Wychodzący z lewego nausznika kabel jest pojedynczy, odłączany i blokowany. W zestawie znajdziemy dwa kable - jeden o długości 1,2 m i drugi 3-metrowy. W zapinanym na funkcjonalną taśmę rzepową pudełku znajdziemy też materiałowy mieszek na słuchawki oraz reduktor złącza TRS 3,5/6,3 mm.
Słuchawki są produkowane w Austrii i w kontekście tego faktu oraz ich jakości cenę detaliczną Hi-X65 trzeba uznać za wyjątkowo interesującą. Tym bardziej, że są one przeznaczone do pracy profesjonalnej, choć producent podkreśla też ich audiofilską atrakcyjność.
Budowa
Konstrukcja nośna oparta jest na stalowym pałąku, wyściełanym od środka wymienną poduszką mocowaną na rzepy. Na jego końcach znajdują się przesuwane skokowo prowadnice zakończone sworzniami nauszników. Te ostatnie obracają się o 90 stopni do środka i kilka stopni na zewnątrz, a same sworznie pozwalają na całkowite złożenie obu nauszników do wnętrza pałąka. Połączenia między nausznikami wykonane są wewnętrznie, a kabel do nauszników przebiega na zewnątrz tylko na krótkim odcinku między sworzniem a korpusem nauszników, tworząc efektownie wyglądającą spiralę z eleganckim akcentem wzorniczym pod postacią rubinowego pierścienia.
Całość wygląda bardzo efektownie, a same słuchawki są wyjątkowo lekkie i wygodne. Poduszki wykonane są z materiału oddychającego, a nacisk słuchawek na głowę daje jednocześnie wygodę pracy i stabilną pozycję. Bez uczucia dyskomfortu można w nich pracować nawet kilka godzin.

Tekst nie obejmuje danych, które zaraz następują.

Lemma elem_of_remove_zone l i j : j ∈ remove_zone l i ↔ j ≠ i ∧ j ∈ l.
Proof. unfold remove_zone. by rewrite list_elem_of_filter. Qed.

Lemma remove_zone_len l i :
  NoDup l → len (remove_zone l i) = len l - b2z (bool_decide (i ∈ l)).
Proof.
  intros Hnd. unfold len. induction l as [|x l IH]; [done|].
  apply NoDup_cons in Hnd as [Hx Hnd]. unfold remove_zone. rewrite filter_cons.
  fold (remove_zone l i). destruct (decide (x = i)) as [->|Hne].
  - rewrite decide_False by auto. rewrite (remove_zone_notin l i Hx).
    rewrite bool_decide_true by left. simpl. lia.
  - rewrite decide_True by done. cbn [length]. specialize (IH Hnd).
    rewrite (bool_decide_ext (i ∈ x :: l) (i ∈ l)); [lia|]. rewrite elem_of_cons. naive_solver.
Qed.

Lemma zone_at_set n i j z :
  is_Some (zone_at n i) → zone_at (set_zone n i z) j = if decide (j = i) then Some z else zone_at n j.
Proof.
  intros Hi%lookup_lt_is_Some. unfold zone_at, set_zone. simpl. case_decide as E.
  - subst. by apply list_lookup_insert_eq.
  - by apply list_lookup_insert_ne.
Qed.

(** What [zns_assign_zone_state] does to the queues and to zone [i]. *)
Record assigned n n' i z st : Prop := {
  as_static : static n' = static n;
  as_mbe : mbe n' = mbe n;
  as_ext : zd_extensions n' = zd_extensions n;
  as_open : nr_open_zones n' = nr_open_zones n;
  as_active : nr_active_zones n' = nr_active_zones n;
  as_len : length (zone_array n') = length (zone_array n);
  as_qs : ∀ st', qs n' st' ≡ₚ remove_zone (qs n st') i ++ (if bool_decide (st' = st) && queued st then [i] else []);
  as_zone : ∃ z', zns_get_zone_state z' = st ∧ w_ptr z' = w_ptr z ∧ d_wp (d z') = d_wp (d z)
    ∧ zslba (d z') = zslba (d z) ∧ zcap (d z') = zcap (d z)
    ∧ ∀ j, zone_at n' j = if decide (j = i) then Some z' else zone_at n j
}.

Lemma dequeue_qs n i st st' :
  (∀ x, i ∈ qs n x → st = x) → qs (dequeue n i st) st' = remove_zone (qs n st') i.
Proof.
  intros Hq. destruct (decide (i ∈ qs n st')) as [Hin|Hn].
  - rewrite (Hq st' Hin). by destruct st'.
  - rewrite (remove_zone_notin _ _ Hn). destruct (decide (st = st')) as [->|Hne].
    + destruct st'; simpl in *; try done; by apply remove_zone_notin.
    + by destruct st, st'.
Qed.

Lemma assign_spec n i z st :
  zone_at n i = Some z → (∀ st', i ∈ qs n st' → zns_get_zone_state z = st') →
  ∃ n', zns_assign_zone_state n i st = Some n' ∧ assigned n n' i z st.
Proof.
  intros Hz Hq. unfold zns_assign_zone_state. rewrite Hz. cbn -[in_use dequeue set_zone].
  set (n0 := if in_use n i then dequeue n i (zns_get_zone_state z) else n).
  assert (H0 : zone_array n0 = zone_array n ∧ static n0 = static n ∧ mbe n0 = mbe n
    ∧ zd_extensions n0 = zd_extensions n ∧ nr_open_zones n0 = nr_open_zones n
    ∧ nr_active_zones n0 = nr_active_zones n ∧ ∀ st', qs n0 st' = remove_zone (qs n st') i).
  { subst n0. destruct (in_use n i) eqn:Hu.
    - split_and!; try (by destruct (zns_get_zone_state z)).
      intros st'. by apply dequeue_qs.
    - split_and!; try done. intros st'. symmetry. apply remove_zone_notin. intros Hin.
      apply bool_decide_eq_false in Hu. apply Hu. rewrite !elem_of_app.
      destruct st'; simpl in Hin; auto; by apply elem_of_nil in Hin. }
  destruct H0 as (Ha & Hs & Hm & He & Ho & Hc & Hqs). clearbody n0.
  assert (Hz0 : is_Some (zone_at n0 i)) by (unfold zone_at in *; rewrite Ha; eauto).
  eexists. split; [done|]. split; try (destruct st; simpl; assumption).
  - destruct st; simpl; rewrite ?length_insert; by rewrite Ha.
  - intros st'. rewrite <- Hqs. destruct st, st'; simpl; by rewrite ?app_nil_r.
  - exists (match st with
            | EMPTY | OFFLINE | RESERVED =>
                zns_set_zone_state z st <| d ::= λ e, e <| za := 0 |> |>
            | _ => zns_set_zone_state z st end).
    split_and!; try (by destruct st).
    intros j. assert (Hz1 : ∀ y, is_Some (zone_at (set_zone n0 i y) i))
      by (intros y; rewrite zone_at_set by done; rewrite decide_True by done; eauto).
    assert (Hj : ∀ y, zone_at (set_zone n0 i y) j = if decide (j = i) then Some y else zone_at n j).
    { intros y. rewrite zone_at_set by done. unfold zone_at. by rewrite Ha. }
    destruct st; try apply Hj; (etransitivity; [apply zone_at_set, Hz1|]);
      (case_decide; [done|]); by rewrite Hj.
Qed.

(** ** Counters *)

(** Only the counters differ. *)
Definition only_counters n n' : Prop :=
  n' = n <| nr_open_zones := nr_open_zones n' |> <| nr_active_zones := nr_active_zones n' |>.

Lemma only_counters_refl n : only_counters n n.
Proof. by destruct n. Qed.

Lemma only_counters_trans n1 n2 n3 : only_counters n1 n2 → only_counters n2 n3 → only_counters n1 n3.
Proof. unfold only_counters. intros -> ->. done. Qed.

Lemma ensure_bind {A} (b : bool) (k : option A) : b = true → (_ ← ensure b; k) = k.
Proof. by intros ->. Qed.

(** Evaluates the assertions of the counters. *)
Ltac counts :=
  repeat (rewrite ensure_bind by (simpl; apply Z.leb_le || apply Z.ltb_lt; lia); cbn [mbind option_bind]).

Lemma inc_open_ok n o a :
  counters n o a → 0 ≤ o → (max_open_zones n ≠ 0 → o + 1 ≤ max_open_zones n) →
  ∃ n', zns_aor_inc_open n = Some n' ∧ only_counters n n' ∧ counters n' (o + 1) a.
Proof.
  intros [Ho Ha] H0 Hm. unfold zns_aor_inc_open.
  destruct (nz_spec (max_open_zones n)) as [E|E]; counts.
  - specialize (Hm E). counts. eexists. split; [done|]. split; [by destruct n|].
    split; simpl; [|done]. destruct (nz_spec (max_open_zones n)); [lia|done].
  - eexists. split; [done|]. split; [apply only_counters_refl|]. split; [|done].
    by destruct (nz_spec (max_open_zones n)).
Qed.

Lemma dec_open_ok n o a :
  counters n o a → 1 ≤ o →
  ∃ n', zns_aor_dec_open n = Some n' ∧ only_counters n n' ∧ counters n' (o - 1) a.
Proof.
  intros [Ho Ha] H1. unfold zns_aor_dec_open.
  destruct (nz_spec (max_open_zones n)) as [E|E]; cbn [mbind option_bind]; counts.
  - eexists. split; [done|]. split; [by destruct n|].
    split; simpl; [|done]. destruct (nz_spec (max_open_zones n)); [lia|done].
  - eexists. split; [done|]. split; [apply only_counters_refl|]. split; [|done].
    by destruct (nz_spec (max_open_zones n)).
Qed.

Lemma inc_active_ok n o a :
  counters n o a → 0 ≤ a → (max_active_zones n ≠ 0 → a + 1 ≤ max_active_zones n) →
  ∃ n', zns_aor_inc_active n = Some n' ∧ only_counters n n' ∧ counters n' o (a + 1).
Proof.
  intros [Ho Ha] H0 Hm. unfold zns_aor_inc_active.
  destruct (nz_spec (max_active_zones n)) as [E|E]; counts.
  - specialize (Hm E). counts. eexists. split; [done|]. split; [by destruct n|].
    split; simpl; [done|]. destruct (nz_spec (max_active_zones n)); [lia|done].
  - eexists. split; [done|]. split; [apply only_counters_refl|]. split; [done|].
    by destruct (nz_spec (max_active_zones n)).
Qed.

Lemma dec_active_ok n o a :
  counters n o a → 0 ≤ o → o + 1 ≤ a →
  ∃ n', zns_aor_dec_active n = Some n' ∧ only_counters n n' ∧ counters n' o (a - 1).
Proof.
  intros [Ho Ha] H0 H1. unfold zns_aor_dec_active.
  assert (nr_open_zones n ≤ o) by (destruct (nz_spec (max_open_zones n)); lia).
  destruct (nz_spec (max_active_zones n)) as [E|E]; cbn [mbind option_bind]; counts.
  - eexists. split; [done|]. split; [by destruct n|].
    split; simpl; [done|]. destruct (nz_spec (max_active_zones n)); [lia|done].
  - eexists. split; [done|]. split; [apply only_counters_refl|]. split; [done|].
    by destruct (nz_spec (max_active_zones n)).
Qed.

(** ** Transitions *)

Lemma queue_len_pos n i st : qinv n → state_of n i = Some st → queued st = true → 1 ≤ len (qs n st).
Proof.
  intros Hq Hs Hst. assert (Hin : i ∈ qs n st) by (by apply (proj2 (Hq st))).
  unfold len. destruct (qs n st); [by apply elem_of_nil in Hin|simpl; lia].
Qed.

(** Zone [i] has been given the pointers of [z1], and the counters those of the
    state it is about to enter. *)
Record prepared n n1 i z1 (o a : Z) : Prop := {
  pr_static : static n1 = static n;
  pr_mbe : mbe n1 = mbe n;
  pr_ext : zd_extensions n1 = zd_extensions n;
  pr_qs : ∀ st, remove_zone (qs n1 st) i = remove_zone (qs n st) i;
  pr_in : ∀ st, i ∈ qs n1 st → i ∈ qs n st;
  pr_zone : ∀ j, zone_at n1 j = if decide (j = i) then Some z1 else zone_at n j;
  pr_len : length (zone_array n1) = length (zone_array n);
  pr_cnt : counters n1 o a
}.

Lemma zone_ok_static n n' i z : static n' = static n → zone_ok n i z → zone_ok n' i z.
Proof.
  intros E [? ? ? ? ? ? ?].
  assert (E1 : zone_size n' = zone_size n) by (exact (f_equal zone_size E)).
  assert (E2 : zone_capacity n' = zone_capacity n) by (exact (f_equal zone_capacity E)).
  split; rewrite ?E1, ?E2; done.
Qed.

Lemma counters_static n n' o a :
  static n' = static n → nr_open_zones n' = nr_open_zones n → nr_active_zones n' = nr_active_zones n →
  counters n o a → counters n' o a.
Proof.
  intros E E1 E2 [Ho Ha]. unfold counters. rewrite E1, E2.
  assert (E3 : max_open_zones n' = max_open_zones n) by (exact (f_equal max_open_zones E)).
  assert (E4 : max_active_zones n' = max_active_zones n) by (exact (f_equal max_active_zones E)).
  by rewrite E3, E4.
Qed.

Lemma limits_static n n' o a : static n' = static n → limits n o a → limits n' o a.
Proof.
  intros E [Ho Ha]. unfold limits.
  assert (E3 : max_open_zones n' = max_open_zones n) by (exact (f_equal max_open_zones E)).
  assert (E4 : max_active_zones n' = max_active_zones n) by (exact (f_equal max_active_zones E)).
  by rewrite E3, E4.
Qed.

Lemma zone_ok_ext n i z z' :
  zns_get_zone_state z' = zns_get_zone_state z → w_ptr z' = w_ptr z → d_wp (d z') = d_wp (d z) →
  zslba (d z') = zslba (d z) → zcap (d z') = zcap (d z) → zone_ok n i z → zone_ok n i z'.
Proof. intros E1 E2 E3 E4 E5 [? ? ? ? ? ? ?]. split; rewrite ?E1, ?E2, ?E3, ?E4, ?E5; done. Qed.

(** The result of a transition: zone [i] has the pointers of [z1] and the state
    [st], all other zones are as they were. *)
Record moved_to n n' i z1 st : Prop := {
  mv_static : static n' = static n;
  mv_mbe : mbe n' = mbe n;
  mv_ext : zd_extensions n' = zd_extensions n;
  mv_counts : ∀ z0, zone_at n i = Some z0 →
    opens n' = opens n - b2z (is_open (zns_get_zone_state z0)) + b2z (is_open st)
    ∧ actives n' = actives n - b2z (is_active (zns_get_zone_state z0)) + b2z (is_active st);
  mv_zone : ∃ z', zns_get_zone_state z' = st ∧ w_ptr z' = w_ptr z1 ∧ d_wp (d z') = d_wp (d z1)
    ∧ zslba (d z') = zslba (d z1) ∧ zcap (d z') = zcap (d z1)
    ∧ ∀ j, zone_at n' j = if decide (j = i) then Some z' else zone_at n j
}.

Lemma qinv_assigned n n1 n' i z z1 st :
  qinv n → zone_at n i = Some z → (∀ st, remove_zone (qs n1 st) i = remove_zone (qs n st) i) →
  (∀ j, zone_at n1 j = if decide (j = i) then Some z1 else zone_at n j) →
  assigned n1 n' i z1 st → qinv n'.
Proof.
  intros Hq Hz Hqs Hz1 [_ _ _ _ _ _ Hqs' (z' & Hst & _ & _ & _ & _ & Hz')] st'.
  destruct (Hq st') as [Hnd Hin].
  assert (Hnew : ∀ j, j ∈ (if bool_decide (st' = st) && queued st then [i] else []) ↔
    j = i ∧ st' = st ∧ queued st = true).
  { intros j. destruct (bool_decide_reflect (st' = st)), (queued st); simpl;
      rewrite ?list_elem_of_singleton, ?elem_of_nil; naive_solver. }
  split.
  - rewrite Hqs', Hqs. apply NoDup_app. split_and!.
    + by apply NoDup_filter.
    + intros j [Hj _]%elem_of_remove_zone [-> _]%Hnew. done.
    + destruct (_ && _); [apply NoDup_singleton|constructor].
  - intros j. rewrite Hqs', Hqs, elem_of_app, elem_of_remove_zone, Hin, Hnew. unfold state_of. rewrite Hz', Hz1.
    destruct (decide (j = i)) as [->|Hne]; simpl; [rewrite Hst|]; naive_solver.
Qed.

Złącze bagnetowe kabla połączeniowego jest kompatybilne z pozostałymi dwoma modelami słuchawek Austrian Audio, więc można szybko przejść z otwartych na zamknięte i odwrotnie, zachowując tę samą sygnaturę brzmieniową. Takie zróżnicowanie odsłuchu daje możliwość szybkiej zmiany perspektywy sonicznej, co doskonale sprawdza się na etapie miksu i masteringu.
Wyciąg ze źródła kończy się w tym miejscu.